After locating "intros Hmem Hsize Hfirst" in the listing below, copy that line and each one after it exactly, ending with the line that has "unfold safe in".

Material for this exercise:
"""

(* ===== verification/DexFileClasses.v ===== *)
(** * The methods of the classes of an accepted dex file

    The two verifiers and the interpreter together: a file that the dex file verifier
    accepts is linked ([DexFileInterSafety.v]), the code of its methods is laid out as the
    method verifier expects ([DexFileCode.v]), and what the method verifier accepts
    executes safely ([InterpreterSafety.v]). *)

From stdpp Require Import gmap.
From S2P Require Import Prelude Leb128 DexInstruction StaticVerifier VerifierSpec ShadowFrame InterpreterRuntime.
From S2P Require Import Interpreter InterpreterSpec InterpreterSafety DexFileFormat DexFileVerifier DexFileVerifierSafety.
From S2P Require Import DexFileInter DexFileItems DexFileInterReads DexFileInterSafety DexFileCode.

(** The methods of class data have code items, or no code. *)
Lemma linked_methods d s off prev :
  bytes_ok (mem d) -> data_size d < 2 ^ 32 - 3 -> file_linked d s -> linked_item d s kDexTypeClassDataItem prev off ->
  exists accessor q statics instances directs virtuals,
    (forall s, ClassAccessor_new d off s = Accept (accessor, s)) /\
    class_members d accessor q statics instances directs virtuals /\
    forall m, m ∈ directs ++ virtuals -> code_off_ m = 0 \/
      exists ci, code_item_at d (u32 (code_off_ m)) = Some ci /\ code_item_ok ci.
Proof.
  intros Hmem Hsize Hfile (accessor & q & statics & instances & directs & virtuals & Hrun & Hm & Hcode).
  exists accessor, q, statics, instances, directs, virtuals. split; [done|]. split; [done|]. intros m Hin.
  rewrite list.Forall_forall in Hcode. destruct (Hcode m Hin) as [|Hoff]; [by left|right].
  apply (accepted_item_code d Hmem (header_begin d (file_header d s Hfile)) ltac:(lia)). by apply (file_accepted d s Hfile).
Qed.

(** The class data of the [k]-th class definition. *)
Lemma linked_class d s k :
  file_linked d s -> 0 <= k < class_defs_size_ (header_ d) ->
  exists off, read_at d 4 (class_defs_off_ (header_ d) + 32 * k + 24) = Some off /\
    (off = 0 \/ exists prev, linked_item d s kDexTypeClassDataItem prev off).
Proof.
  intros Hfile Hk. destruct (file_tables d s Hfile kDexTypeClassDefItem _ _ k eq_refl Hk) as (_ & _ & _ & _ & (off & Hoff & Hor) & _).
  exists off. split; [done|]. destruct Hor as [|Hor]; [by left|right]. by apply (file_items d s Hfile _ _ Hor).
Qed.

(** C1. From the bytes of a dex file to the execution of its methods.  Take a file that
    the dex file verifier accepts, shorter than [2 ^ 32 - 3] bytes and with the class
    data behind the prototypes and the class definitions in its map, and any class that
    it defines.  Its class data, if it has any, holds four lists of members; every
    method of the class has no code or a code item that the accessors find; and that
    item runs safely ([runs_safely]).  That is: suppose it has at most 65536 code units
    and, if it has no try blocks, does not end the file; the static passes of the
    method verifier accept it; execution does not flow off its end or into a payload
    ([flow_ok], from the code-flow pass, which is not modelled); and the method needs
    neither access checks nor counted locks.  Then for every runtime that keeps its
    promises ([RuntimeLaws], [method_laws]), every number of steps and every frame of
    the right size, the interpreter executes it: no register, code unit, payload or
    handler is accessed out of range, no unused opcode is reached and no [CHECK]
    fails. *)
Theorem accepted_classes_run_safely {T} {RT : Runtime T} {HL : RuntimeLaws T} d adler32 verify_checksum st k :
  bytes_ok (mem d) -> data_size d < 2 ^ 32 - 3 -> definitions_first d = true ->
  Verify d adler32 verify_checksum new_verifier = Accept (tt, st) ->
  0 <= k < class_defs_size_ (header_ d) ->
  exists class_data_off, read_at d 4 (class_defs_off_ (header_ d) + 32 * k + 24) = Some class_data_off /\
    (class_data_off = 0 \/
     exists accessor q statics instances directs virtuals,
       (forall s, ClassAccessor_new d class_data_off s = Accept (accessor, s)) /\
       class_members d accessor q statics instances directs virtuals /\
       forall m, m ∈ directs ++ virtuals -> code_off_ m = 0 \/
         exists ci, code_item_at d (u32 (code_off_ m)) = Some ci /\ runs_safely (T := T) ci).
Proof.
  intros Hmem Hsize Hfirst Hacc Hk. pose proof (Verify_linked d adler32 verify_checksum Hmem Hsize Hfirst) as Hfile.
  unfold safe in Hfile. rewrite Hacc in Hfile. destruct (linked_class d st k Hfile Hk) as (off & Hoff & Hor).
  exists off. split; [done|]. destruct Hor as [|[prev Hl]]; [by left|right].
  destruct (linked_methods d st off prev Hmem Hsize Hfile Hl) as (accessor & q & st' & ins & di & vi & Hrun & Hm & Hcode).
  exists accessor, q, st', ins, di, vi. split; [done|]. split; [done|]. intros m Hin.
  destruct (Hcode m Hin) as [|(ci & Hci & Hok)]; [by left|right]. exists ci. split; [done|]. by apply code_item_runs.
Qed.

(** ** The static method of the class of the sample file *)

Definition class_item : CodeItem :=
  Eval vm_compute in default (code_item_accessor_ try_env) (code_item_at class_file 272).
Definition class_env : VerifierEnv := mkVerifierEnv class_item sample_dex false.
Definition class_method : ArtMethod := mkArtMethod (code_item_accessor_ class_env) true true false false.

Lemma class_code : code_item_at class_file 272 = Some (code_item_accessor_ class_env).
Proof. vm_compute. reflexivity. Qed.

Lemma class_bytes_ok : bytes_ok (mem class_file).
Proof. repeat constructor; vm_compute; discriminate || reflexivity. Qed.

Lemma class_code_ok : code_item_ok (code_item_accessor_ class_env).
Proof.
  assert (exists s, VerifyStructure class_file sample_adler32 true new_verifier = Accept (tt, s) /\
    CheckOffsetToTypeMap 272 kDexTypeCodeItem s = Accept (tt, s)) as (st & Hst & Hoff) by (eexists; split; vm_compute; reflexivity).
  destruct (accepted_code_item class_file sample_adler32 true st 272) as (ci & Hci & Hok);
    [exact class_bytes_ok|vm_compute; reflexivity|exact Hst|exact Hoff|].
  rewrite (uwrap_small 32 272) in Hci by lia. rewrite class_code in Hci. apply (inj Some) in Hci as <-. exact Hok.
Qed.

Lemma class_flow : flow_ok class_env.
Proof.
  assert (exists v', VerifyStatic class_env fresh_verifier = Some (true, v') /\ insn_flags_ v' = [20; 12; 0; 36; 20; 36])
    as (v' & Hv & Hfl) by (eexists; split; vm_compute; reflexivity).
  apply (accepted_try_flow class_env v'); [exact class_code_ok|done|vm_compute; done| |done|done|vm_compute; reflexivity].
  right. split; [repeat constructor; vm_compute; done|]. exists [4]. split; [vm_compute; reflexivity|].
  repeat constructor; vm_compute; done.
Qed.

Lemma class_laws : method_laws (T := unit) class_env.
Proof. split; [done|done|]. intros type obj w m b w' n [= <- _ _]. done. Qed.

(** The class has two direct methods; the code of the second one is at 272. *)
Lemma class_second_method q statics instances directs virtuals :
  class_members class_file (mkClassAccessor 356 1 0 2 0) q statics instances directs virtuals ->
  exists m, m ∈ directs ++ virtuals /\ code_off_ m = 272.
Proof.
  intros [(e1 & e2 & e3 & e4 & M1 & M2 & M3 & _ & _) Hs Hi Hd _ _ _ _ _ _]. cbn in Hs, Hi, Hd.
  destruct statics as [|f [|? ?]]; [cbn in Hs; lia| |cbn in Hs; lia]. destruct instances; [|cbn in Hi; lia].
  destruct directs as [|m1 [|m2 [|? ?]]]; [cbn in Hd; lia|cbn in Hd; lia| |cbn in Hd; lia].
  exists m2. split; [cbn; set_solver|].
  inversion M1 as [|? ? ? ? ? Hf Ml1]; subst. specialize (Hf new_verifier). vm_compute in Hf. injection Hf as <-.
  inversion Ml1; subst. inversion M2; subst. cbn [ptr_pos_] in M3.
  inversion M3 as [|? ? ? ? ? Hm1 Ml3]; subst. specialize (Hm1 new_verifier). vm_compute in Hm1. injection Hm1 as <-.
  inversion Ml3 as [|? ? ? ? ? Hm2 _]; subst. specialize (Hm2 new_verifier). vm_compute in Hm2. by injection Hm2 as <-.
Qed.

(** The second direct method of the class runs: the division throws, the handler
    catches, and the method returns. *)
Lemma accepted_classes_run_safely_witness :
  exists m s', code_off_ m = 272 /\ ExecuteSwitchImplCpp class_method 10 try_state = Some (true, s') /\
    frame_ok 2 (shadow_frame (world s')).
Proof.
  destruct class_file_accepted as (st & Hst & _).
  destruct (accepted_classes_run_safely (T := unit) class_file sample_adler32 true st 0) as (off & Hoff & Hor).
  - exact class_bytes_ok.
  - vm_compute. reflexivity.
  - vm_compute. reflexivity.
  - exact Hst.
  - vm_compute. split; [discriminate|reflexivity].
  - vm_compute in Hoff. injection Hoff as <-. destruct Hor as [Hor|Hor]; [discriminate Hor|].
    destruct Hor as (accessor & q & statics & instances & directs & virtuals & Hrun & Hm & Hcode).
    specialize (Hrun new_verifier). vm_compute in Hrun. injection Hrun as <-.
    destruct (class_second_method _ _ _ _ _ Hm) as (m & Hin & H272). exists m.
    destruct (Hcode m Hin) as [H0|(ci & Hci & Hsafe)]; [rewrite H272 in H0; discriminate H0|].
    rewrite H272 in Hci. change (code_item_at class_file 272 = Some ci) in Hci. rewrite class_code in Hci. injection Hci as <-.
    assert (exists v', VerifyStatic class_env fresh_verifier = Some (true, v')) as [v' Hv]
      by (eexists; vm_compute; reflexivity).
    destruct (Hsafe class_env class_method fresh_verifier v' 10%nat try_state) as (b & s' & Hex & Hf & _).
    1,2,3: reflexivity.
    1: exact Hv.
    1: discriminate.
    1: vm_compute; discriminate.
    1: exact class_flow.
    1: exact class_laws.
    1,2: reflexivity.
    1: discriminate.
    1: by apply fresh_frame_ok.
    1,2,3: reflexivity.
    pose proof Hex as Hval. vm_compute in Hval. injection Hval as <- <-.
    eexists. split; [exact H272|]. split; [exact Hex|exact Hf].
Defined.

"""

Exercise output:
  intros Hmem Hsize Hfirst Hacc Hk. pose proof (Verify_linked d adler32 verify_checksum Hmem Hsize Hfirst) as Hfile.
  unfold safe in Hfile. rewrite Hacc in Hfile. destruct (linked_class d st k Hfile Hk) as (off & Hoff & Hor).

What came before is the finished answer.